A inflação de janeiro ficou exatamente na mediana da projeção do mercado, 0,33%, informou o IBGE nesta terça-feira. O resultado repete o IPCA de dezembro, o que mostra estabilidade na taxa. No acumulado em 12 meses, no entanto, a taxa é maior, 4,44% frente aos 4,26% do dado fechado em 2025. Mas isso não indica tendência de alta, como já explicamos no blog, essa aceleração é fruto do fato que janeiro do ano passado a taxa foi muito baixa, 0,16%, por consequência do bônus de Itaipu. A previsão, no entanto, é de que a inflação caia, a projeção do Boletim Focus é de um IPCA de 3,97% ao fim de 2026.
- O IPCA não traz surpresas e nem modifica as análises para o restante de 2026, que deve cair de forma progressiva e lenta - diz o economista Gilberto Braga, professor do Ibmec Rio.
Em janeiro, o que mais pesou foram os grupos de transportes, com alta de 0,6% e de Comunicação, que cresceu 0,82%.

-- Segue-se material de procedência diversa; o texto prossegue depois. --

(** [api_auth_user_detail]: a text column takes any value as text, [None] is
    refused by the database where the column is not nullable; a boolean column
    takes what [BooleanField.to_python] takes. *)
Definition text_field (j : json) : option pystr := match j with JNull => None | JStr s => Some s | j => Some (text_of j) end.
Definition boolean_field (j : json) : option bool :=
  match j with
  | JBool b => Some b
  | JInt n => if n =? 0 then Some false else if n =? 1 then Some true else None
  | JFloat x => if num_eqb x (num_of_Z 0) then Some false else if num_eqb x (num_of_Z 1) then Some true else None
  | JStr s => if bool_decide (s ∈ [u "t"; u "True"; u "1"]) then Some true
              else if bool_decide (s ∈ [u "f"; u "False"; u "0"]) then Some false else None
  | _ => None
  end.

(** A row being changed; [Refused]: the database refuses it, [Invalid]: the save
    raises before it gets there. *)
Inductive Patch := Patched (x : User) | Refused | Invalid.
Definition text_patch (j : json) (set : pystr -> User) : Patch := match text_field j with Some s => Patched (set s) | None => Refused end.
Definition boolean_patch (j : json) (set : bool -> User) : Patch :=
  match j with JNull => Refused | _ => match boolean_field j with Some b => Patched (set b) | None => Invalid end end.
Definition patch_field (x : User) (kj : pystr * json) : Patch :=
  let '(k, j) := kj in
  if str_eqb k (u "email") then Patched (x <| us_email := text_field j |>)
  else if str_eqb k (u "first_name") then text_patch j (fun s => x <| us_first_name := s |>)
  else if str_eqb k (u "last_name") then text_patch j (fun s => x <| us_last_name := s |>)
  else if str_eqb k (u "is_staff") then boolean_patch j (fun b => x <| us_staff := b |>)
  else boolean_patch j (fun b => x <| us_active := b |>).
Definition patch_step (p : Patch) (kj : pystr * json) : Patch :=
  match p with
  | Patched x => patch_field x kj
  | Refused => match patch_field (new_user [] None []) kj with Invalid => Invalid | _ => Refused end
  | Invalid => Invalid
  end.

Definition ALLOWED_FIELDS : list pystr := [u "email"; u "first_name"; u "last_name"; u "is_staff"; u "is_active"].
Definition email_exists : Answer := FieldErrors [(u "email", [u "A user with that email already exists."])].
Definition api_auth_user_detail (r : Request) (target now : Z) (v : Vault) : Answer * Vault :=
  if negb (bool_decide (rq_method r ∈ [u "GET"; u "PATCH"])) then (not_allowed, v)
  else endpoint (rq_method r) true r now v (fun _ v =>
    match user_at target v with
    | None => (user_not_found, v)
    | Some x =>
        if str_eqb (rq_method r) (u "GET") then (profile true target v, v)
        else with_body r v (fun data =>
          match List.filter (fun k => negb (bool_decide (k ∈ ALLOWED_FIELDS))) data.*1 with
          | (_ :: _) as unknown => (FieldErrors ((fun k => (k, [u "Field '" ++ k ++ u "' is not allowed"])) <$> unknown), v)
          | [] =>
              match foldl patch_step (Patched x) data with
              | Invalid => (Raised, v)
              | Refused => (email_exists, v)
              | Patched x' =>
                  if email_taken target (us_email x') v then (email_exists, v)
                  else let v' := update_user target (fun _ => x') v in
                       (match user_json true target v' with Some y => Updated y data | None => Raised end, v')
              end
          end)
    end).

(** [api_auth_token_refresh] and [api_auth_logout] *)
Definition api_auth_token_refresh (r : Request) (draws : list pystr) (now : Z) (v : Vault) : Answer * Vault :=
  endpoint (u "POST") false r now v (fun c v =>
    match c.2 with
    | Some (pk, t) =>
        if bool_decide (tk_type t = LoginToken) then
          let requested := match load_json_body r with inr data => jget_null (u "expires_hours") data | inl _ => JNull end in
          match resolve_token_expiry requested with
          | Err _ => (Raised, v)
          | Ok hours =>
              issued 200 c.1 (now + hours * HOUR)
                ('(raw, prefix, hashed) ← generate_raw_key draws; Some (raw, update_token pk (rekey prefix hashed (now + hours * HOUR) now) v)) v
          end
        else (Problem (u "Only login tokens can be refreshed") 403, v)
    | None => (Problem (u "Only login tokens can be refreshed") 403, v)
    end).
Definition api_auth_logout (r : Request) (now : Z) (v : Vault) : Answer * Vault :=
  endpoint (u "POST") false r now v (fun c v =>
    (Message (u "Logged out"), match c.2 with Some (pk, _) => update_token pk (revoke_token now) v | None => v end)).

(** *** Pages *)

(** [_resolve_page], as it is called: without a current page. *)
Definition resolve_page (raw : pystr) (total_pages : Z) : Z :=
  let key := lower (strip raw) in
  if str_eqb key (u "first") then 1
  else if str_eqb key (u "last") then total_pages
  else if str_eqb key (u "next") then Z.min 2 total_pages
  else if bool_decide (key ∈ [u "prev"; u "previous"]) then Z.max 0 1
  else match parse_int raw with Some page => Z.max 1 (Z.min page total_pages) | None => 1 end.

Definition MAX_PAGE_SIZE : Z := 1000.
Definition DEFAULT_PAGE_SIZE : Z := 25.

(** [_paginate]; the query string's two parameters. *)
Definition page_size_of (raw : option pystr) (page_size : Z) : Z :=
  match strip (default [] raw) with
  | [] => page_size
  | raw => match parse_int raw with Some n => Z.max 1 (Z.min n MAX_PAGE_SIZE) | None => page_size end
  end.
Definition page_count (total page_size : Z) : Z := Z.max 1 ((total + page_size - 1) / page_size).
Definition paginate {A} (page raw_size : option pystr) (qs : list A) (page_size : Z) : list A * Page :=
  let page_size := page_size_of raw_size page_size in
  let total := zlen qs in
  let total_pages := page_count total page_size in
  let page_num := resolve_page (default (u "1") page) total_pages in
  let start := (page_num - 1) * page_size in
  (take (Z.to_nat page_size) (drop (Z.to_nat start) qs),
   {| pg_count := total; pg_number := page_num; pg_total := total_pages;
      pg_next := if page_num <? total_pages then Some (page_num + 1) else None;
      pg_previous := if 1 <? page_num then Some (page_num - 1) else None |}).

- A gasolina teve uma contribuição, alta de 2,06%, mas em janeiro, como é de costume, tiveram bastante reajuste de ônibus urbano e isso acabou tendo um efeito no índice, levou o transporte a ser um dos principais fatores para essa alta - explica Matheus Dias, pesquisador do FGV Ibre.

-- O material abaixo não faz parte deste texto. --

(** ** A login's key opens its account *)

Lemma resolve_bounds requested hours :
  1 <= LOGIN_TOKEN_MAX_HOURS settings -> resolve_token_expiry settings requested = Ok hours ->
  1 <= hours <= LOGIN_TOKEN_MAX_HOURS settings.
Proof. unfold resolve_token_expiry. intros M E. repeat case_match; simplify_eq; cbn in E; simplify_eq; lia. Qed.

Lemma active_at pk x v (b : bool) :
  user_at pk v = Some x -> b && us_active x = true -> account_active pk v = true.
Proof. unfold account_active. by intros -> [_ ?]%andb_true_iff. Qed.
Lemma checked_active password pk x v pk' : user_at pk v = Some x -> checked_user password pk x = Some pk' -> account_active pk' v = true.
Proof. unfold checked_user. intros E. case_match eqn:C; [|done]. intros [= <-]. eapply active_at; [exact E|exact C]. Qed.
Lemma nobody_none password pk : nobody password <> Some (Some pk).
Proof. by destruct password. Qed.
Lemma email_or_username_active username password v pk :
  email_or_username username password v = Some (Some pk) -> account_active pk v = true.
Proof.
  unfold email_or_username. intros E. destruct (where_ _ _) as [|[k x] [|]] eqn:W; [by apply nobody_none in E| |done].
  injection E as E. apply (checked_active password k x v); [|done].
  match type of W with where_ ?p ?t = _ => apply (where_elem p t k x) end. rewrite W. by apply list_elem_of_singleton.
Qed.
Lemma model_backend_active username password v pk : model_backend username password v = Some (Some pk) -> account_active pk v = true.
Proof.
  unfold model_backend. intros E. destruct (first_where _ _) as [[k x]|] eqn:W; [|by apply nobody_none in E].
  injection E as E. apply (checked_active password k x v); [|done]. by apply first_where_some in W as [W _].
Qed.
Lemma credentials_active username password v pk : credentials username password v = Some (Some pk) -> account_active pk v = true.
Proof.
  unfold credentials. destruct (email_or_username _ _ _) as [[pk'|]|] eqn:E; [|apply model_backend_active|done].
  intros [= <-]. by eapply email_or_username_active.
Qed.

Já a alimentação em domicílio, inflação que atinge especialmente as camadas mais pobres da população, desacelerou de dezembro para janeiro, de 0,14% para 0,10%. As maiores quedas foram identificadas pelo IBGE no leite longa vida (-5,59%) e no ovo de galinha (-4,48%). No lado das altas, os destaques são o tomate (20,52%) e as carnes (0,84%).